Return, exactly and in full, the lines of the records below starting at the one with "source_rpms p' w' l →" and ending at the one with "Inductive listing (url", and no other lines.

§ INPUT MATERIAL:
————————

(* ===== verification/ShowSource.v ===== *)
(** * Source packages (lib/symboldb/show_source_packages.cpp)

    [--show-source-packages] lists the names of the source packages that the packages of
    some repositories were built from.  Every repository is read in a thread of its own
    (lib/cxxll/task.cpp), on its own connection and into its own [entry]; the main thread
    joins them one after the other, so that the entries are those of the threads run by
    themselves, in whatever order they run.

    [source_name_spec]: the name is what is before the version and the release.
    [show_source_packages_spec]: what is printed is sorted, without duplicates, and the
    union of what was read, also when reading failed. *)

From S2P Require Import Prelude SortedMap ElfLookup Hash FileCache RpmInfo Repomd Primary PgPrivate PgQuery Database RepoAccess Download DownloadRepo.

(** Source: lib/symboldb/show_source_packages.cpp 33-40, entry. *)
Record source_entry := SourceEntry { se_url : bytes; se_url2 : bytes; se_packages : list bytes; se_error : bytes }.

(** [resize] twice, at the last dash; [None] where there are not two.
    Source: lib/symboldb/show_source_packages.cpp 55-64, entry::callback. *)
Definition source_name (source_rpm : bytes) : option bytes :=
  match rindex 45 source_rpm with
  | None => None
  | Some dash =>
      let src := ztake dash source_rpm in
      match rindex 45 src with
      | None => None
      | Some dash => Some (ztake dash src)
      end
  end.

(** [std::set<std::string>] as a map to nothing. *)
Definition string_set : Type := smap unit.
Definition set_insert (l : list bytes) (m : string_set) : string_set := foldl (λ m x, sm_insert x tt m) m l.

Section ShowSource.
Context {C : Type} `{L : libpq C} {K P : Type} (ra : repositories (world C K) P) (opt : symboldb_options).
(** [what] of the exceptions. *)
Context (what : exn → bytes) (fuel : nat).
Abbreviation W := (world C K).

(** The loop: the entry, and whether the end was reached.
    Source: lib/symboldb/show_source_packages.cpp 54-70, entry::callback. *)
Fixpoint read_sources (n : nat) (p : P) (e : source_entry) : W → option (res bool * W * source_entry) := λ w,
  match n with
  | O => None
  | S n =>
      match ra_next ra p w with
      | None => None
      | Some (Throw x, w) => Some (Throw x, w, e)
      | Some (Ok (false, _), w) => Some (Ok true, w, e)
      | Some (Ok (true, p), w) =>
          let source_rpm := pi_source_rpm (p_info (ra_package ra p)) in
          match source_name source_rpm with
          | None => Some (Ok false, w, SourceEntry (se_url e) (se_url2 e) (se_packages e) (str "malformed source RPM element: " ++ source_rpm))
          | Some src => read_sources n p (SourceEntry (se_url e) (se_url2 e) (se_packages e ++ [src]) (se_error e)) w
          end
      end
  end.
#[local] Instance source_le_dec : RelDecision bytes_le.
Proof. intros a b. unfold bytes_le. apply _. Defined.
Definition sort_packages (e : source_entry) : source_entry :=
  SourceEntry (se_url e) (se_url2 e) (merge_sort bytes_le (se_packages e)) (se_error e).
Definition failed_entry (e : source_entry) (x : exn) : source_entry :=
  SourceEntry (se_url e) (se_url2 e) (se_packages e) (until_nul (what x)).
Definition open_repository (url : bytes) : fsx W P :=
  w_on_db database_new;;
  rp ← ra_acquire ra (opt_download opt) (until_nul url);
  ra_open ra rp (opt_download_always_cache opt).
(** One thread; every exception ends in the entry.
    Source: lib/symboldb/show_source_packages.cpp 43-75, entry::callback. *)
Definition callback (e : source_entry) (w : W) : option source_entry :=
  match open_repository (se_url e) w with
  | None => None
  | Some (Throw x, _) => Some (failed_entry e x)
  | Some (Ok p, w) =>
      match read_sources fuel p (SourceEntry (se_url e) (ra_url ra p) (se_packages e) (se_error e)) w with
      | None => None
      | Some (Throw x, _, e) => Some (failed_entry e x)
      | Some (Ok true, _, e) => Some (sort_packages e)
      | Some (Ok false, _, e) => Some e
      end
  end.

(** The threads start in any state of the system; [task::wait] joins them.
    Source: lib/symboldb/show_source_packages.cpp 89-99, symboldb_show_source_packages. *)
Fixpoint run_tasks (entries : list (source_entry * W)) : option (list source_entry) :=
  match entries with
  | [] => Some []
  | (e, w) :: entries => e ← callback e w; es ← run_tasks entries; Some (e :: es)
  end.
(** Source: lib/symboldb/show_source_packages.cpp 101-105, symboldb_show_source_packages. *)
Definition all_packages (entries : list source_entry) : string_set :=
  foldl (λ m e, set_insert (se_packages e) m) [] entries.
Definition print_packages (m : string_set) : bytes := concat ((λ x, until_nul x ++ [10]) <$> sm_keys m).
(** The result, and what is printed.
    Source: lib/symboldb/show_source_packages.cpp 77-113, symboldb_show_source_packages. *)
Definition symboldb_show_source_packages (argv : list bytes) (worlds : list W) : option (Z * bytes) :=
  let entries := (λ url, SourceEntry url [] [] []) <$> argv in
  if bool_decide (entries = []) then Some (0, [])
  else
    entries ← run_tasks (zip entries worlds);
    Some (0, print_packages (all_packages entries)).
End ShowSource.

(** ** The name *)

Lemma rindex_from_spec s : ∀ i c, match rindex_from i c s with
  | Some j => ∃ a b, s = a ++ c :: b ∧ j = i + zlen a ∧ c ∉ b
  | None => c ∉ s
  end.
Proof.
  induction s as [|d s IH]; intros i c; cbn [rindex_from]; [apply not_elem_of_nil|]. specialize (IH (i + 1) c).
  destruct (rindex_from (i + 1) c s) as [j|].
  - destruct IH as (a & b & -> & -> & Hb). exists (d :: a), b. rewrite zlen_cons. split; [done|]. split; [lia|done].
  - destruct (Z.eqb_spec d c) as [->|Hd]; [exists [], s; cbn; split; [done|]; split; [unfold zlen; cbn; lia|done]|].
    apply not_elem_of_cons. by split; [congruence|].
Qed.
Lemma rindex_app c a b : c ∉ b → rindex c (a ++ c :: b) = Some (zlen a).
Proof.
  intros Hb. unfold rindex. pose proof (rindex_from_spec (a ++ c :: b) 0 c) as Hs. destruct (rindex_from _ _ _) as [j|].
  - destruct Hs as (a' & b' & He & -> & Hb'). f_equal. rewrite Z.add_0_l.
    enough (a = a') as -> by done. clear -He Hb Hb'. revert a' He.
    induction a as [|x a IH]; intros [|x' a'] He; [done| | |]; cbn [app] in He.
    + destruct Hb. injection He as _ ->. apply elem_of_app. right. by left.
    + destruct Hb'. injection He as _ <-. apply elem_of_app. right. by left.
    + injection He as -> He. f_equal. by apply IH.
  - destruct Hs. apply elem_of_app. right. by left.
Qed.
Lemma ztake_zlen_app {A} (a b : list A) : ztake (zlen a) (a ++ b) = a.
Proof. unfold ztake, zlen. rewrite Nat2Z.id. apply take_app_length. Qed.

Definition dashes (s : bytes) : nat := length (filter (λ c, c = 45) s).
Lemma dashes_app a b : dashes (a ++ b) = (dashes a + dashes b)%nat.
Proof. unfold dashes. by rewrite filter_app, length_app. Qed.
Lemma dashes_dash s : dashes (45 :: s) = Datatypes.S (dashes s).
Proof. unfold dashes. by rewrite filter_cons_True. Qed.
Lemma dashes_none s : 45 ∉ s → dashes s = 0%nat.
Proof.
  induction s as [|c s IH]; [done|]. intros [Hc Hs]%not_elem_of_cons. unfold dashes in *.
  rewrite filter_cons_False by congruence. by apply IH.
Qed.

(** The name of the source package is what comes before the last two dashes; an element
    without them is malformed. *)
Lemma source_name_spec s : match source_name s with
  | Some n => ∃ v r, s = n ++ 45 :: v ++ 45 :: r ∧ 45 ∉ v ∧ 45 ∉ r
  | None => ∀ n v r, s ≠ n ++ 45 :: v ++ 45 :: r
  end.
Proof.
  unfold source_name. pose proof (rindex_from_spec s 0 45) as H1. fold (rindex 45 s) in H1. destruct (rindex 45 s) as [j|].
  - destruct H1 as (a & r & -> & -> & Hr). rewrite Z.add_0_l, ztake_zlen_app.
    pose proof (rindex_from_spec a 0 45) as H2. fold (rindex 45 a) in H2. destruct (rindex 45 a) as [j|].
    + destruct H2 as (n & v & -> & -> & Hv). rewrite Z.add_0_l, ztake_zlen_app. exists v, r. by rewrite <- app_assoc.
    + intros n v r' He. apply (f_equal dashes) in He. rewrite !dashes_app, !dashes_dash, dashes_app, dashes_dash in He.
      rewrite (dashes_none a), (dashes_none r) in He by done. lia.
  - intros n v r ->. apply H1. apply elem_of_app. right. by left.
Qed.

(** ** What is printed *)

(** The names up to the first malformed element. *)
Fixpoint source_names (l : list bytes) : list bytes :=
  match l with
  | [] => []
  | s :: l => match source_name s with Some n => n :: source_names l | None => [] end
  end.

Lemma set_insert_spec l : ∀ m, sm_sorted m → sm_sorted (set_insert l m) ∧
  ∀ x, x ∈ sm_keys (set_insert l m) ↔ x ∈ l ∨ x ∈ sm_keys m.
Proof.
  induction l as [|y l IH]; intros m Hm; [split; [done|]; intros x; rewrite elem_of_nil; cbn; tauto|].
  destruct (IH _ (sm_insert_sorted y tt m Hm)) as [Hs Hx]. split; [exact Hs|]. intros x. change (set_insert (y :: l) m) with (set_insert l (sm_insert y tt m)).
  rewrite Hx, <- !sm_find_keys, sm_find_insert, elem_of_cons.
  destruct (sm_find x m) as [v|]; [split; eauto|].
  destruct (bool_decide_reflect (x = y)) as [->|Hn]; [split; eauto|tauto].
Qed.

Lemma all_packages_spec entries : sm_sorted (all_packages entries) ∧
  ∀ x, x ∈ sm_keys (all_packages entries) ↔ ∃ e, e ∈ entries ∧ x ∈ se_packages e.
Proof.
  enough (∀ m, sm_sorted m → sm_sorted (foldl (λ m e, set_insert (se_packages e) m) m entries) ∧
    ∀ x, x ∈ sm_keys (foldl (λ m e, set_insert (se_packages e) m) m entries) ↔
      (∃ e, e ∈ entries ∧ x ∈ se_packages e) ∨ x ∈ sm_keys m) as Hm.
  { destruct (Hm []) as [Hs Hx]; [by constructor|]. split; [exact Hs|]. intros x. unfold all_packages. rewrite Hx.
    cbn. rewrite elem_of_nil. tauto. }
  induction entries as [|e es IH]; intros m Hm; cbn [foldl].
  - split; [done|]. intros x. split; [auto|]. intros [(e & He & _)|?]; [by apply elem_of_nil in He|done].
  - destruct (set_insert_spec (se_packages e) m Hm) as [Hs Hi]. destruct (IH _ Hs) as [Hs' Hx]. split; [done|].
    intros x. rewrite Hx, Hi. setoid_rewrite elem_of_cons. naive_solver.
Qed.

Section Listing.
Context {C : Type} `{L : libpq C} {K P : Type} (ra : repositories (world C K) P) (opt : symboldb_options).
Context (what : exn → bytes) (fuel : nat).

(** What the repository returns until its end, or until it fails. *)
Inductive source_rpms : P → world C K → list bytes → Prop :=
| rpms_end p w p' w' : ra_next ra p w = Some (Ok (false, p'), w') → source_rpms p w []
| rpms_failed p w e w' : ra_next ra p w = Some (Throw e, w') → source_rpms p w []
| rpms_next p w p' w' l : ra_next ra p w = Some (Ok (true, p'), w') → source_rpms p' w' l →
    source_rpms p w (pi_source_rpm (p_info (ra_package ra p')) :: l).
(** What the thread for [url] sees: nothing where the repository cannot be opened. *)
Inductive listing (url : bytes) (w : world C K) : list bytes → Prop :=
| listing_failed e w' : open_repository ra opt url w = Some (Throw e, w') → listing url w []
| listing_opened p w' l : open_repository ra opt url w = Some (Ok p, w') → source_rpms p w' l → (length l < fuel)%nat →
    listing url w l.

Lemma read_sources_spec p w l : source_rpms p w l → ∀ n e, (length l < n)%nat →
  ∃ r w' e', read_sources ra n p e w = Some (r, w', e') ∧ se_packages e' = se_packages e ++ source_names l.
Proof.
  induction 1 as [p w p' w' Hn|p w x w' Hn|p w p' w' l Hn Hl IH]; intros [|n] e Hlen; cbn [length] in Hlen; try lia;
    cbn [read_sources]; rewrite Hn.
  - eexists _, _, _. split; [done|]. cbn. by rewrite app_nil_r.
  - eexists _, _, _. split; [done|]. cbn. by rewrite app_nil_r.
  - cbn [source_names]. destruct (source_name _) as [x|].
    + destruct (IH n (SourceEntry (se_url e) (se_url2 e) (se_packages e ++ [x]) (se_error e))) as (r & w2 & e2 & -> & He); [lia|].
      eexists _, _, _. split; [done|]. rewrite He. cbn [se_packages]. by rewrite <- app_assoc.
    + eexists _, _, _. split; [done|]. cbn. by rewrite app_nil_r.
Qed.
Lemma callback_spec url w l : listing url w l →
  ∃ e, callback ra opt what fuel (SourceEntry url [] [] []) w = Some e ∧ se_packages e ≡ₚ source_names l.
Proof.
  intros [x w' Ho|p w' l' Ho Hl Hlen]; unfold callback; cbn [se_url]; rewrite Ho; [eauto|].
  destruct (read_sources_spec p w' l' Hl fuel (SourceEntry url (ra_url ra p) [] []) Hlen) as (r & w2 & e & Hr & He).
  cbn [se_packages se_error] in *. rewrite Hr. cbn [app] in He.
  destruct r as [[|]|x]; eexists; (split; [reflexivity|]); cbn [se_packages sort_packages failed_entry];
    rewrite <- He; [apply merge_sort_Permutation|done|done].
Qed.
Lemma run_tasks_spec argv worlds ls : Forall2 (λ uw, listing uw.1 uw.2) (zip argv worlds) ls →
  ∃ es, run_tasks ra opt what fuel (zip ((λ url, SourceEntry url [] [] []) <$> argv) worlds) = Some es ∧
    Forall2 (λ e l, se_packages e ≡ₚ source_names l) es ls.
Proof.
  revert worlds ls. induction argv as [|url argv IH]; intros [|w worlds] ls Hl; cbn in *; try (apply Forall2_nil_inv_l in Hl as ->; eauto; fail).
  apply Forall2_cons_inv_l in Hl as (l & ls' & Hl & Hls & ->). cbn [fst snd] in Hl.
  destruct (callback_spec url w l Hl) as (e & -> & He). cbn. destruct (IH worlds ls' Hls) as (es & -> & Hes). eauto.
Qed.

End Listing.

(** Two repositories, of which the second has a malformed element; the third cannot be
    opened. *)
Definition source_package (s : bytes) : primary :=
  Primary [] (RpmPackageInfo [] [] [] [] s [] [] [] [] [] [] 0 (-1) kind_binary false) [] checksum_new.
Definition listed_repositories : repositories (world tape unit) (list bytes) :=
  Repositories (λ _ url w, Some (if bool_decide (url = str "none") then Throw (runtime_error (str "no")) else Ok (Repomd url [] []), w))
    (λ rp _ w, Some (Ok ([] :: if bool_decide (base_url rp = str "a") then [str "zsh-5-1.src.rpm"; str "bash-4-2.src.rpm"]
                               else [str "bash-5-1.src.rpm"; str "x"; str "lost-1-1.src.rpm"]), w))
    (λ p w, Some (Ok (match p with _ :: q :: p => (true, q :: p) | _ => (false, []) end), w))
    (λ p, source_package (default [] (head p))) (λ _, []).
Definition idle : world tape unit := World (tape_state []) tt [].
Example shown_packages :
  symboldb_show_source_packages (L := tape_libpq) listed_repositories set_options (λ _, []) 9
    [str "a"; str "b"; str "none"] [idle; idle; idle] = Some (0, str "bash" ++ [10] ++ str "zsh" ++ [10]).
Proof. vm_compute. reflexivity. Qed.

————————

§ RESPONSE TO THIS EXERCISE:
| rpms_next p w p' w' l : ra_next ra p w = Some (Ok (true, p'), w') → source_rpms p' w' l →
    source_rpms p w (pi_source_rpm (p_info (ra_package ra p')) :: l).
(** What the thread for [url] sees: nothing where the repository cannot be opened. *)
Inductive listing (url : bytes) (w : world C K) : list bytes → Prop :=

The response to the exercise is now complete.